▶ [Given information]:
(** ** Lists seen from their end *)
Lemma snoc_case {A} (l : list A) : l = [] ∨ ∃ l' x, l = l' ++ [x].
Proof. induction l using rev_ind; eauto. Qed.

(** ** Lists under functions *)
Lemma sublist_fmap {A B} (f : A → B) l k : l `sublist_of` k → (f <$> l) `sublist_of` (f <$> k).
Proof. induction 1; cbn; by constructor. Qed.
Lemma NoDup_fmap_inj {A B} (f : A → B) l x y : NoDup (f <$> l) → x ∈ l → y ∈ l → f x = f y → x = y.
Proof.
  induction l as [|z l IH]; cbn; [by intros _ ?%not_elem_of_nil|]. rewrite NoDup_cons, !elem_of_cons. intros [Hz Hn] [->|Hx] [->|Hy] E.
  - done.
  - destruct Hz. rewrite E. by apply list_elem_of_fmap_2.
  - destruct Hz. rewrite <-E. by apply list_elem_of_fmap_2.
  - by apply IH.
Qed.

(** ** Filters *)
Lemma list_filter_none {A} (P : A → Prop) `{!∀ x, Decision (P x)} l : Forall (fun x => ¬ P x) l → filter P l = [].
Proof. induction 1; [done|]. by rewrite filter_cons_False. Qed.
Lemma list_filter_all {A} (P : A → Prop) `{!∀ x, Decision (P x)} l : Forall P l → filter P l = l.
Proof. induction 1 as [|x l Hx _ IH]; [done|]. by rewrite filter_cons_True, IH. Qed.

▶ [Description of the task]: Within the material above, transcribe exactly the lines that run from the line holding "x = f y → x = y." through the line holding "filter P l = l.".

▶ [Response]:
Lemma NoDup_fmap_inj {A B} (f : A → B) l x y : NoDup (f <$> l) → x ∈ l → y ∈ l → f x = f y → x = y.
Proof.
  induction l as [|z l IH]; cbn; [by intros _ ?%not_elem_of_nil|]. rewrite NoDup_cons, !elem_of_cons. intros [Hz Hn] [->|Hx] [->|Hy] E.
  - done.
  - destruct Hz. rewrite E. by apply list_elem_of_fmap_2.
  - destruct Hz. rewrite <-E. by apply list_elem_of_fmap_2.
  - by apply IH.
Qed.

(** ** Filters *)
Lemma list_filter_none {A} (P : A → Prop) `{!∀ x, Decision (P x)} l : Forall (fun x => ¬ P x) l → filter P l = [].
Proof. induction 1; [done|]. by rewrite filter_cons_False. Qed.
Lemma list_filter_all {A} (P : A → Prop) `{!∀ x, Decision (P x)} l : Forall P l → filter P l = l.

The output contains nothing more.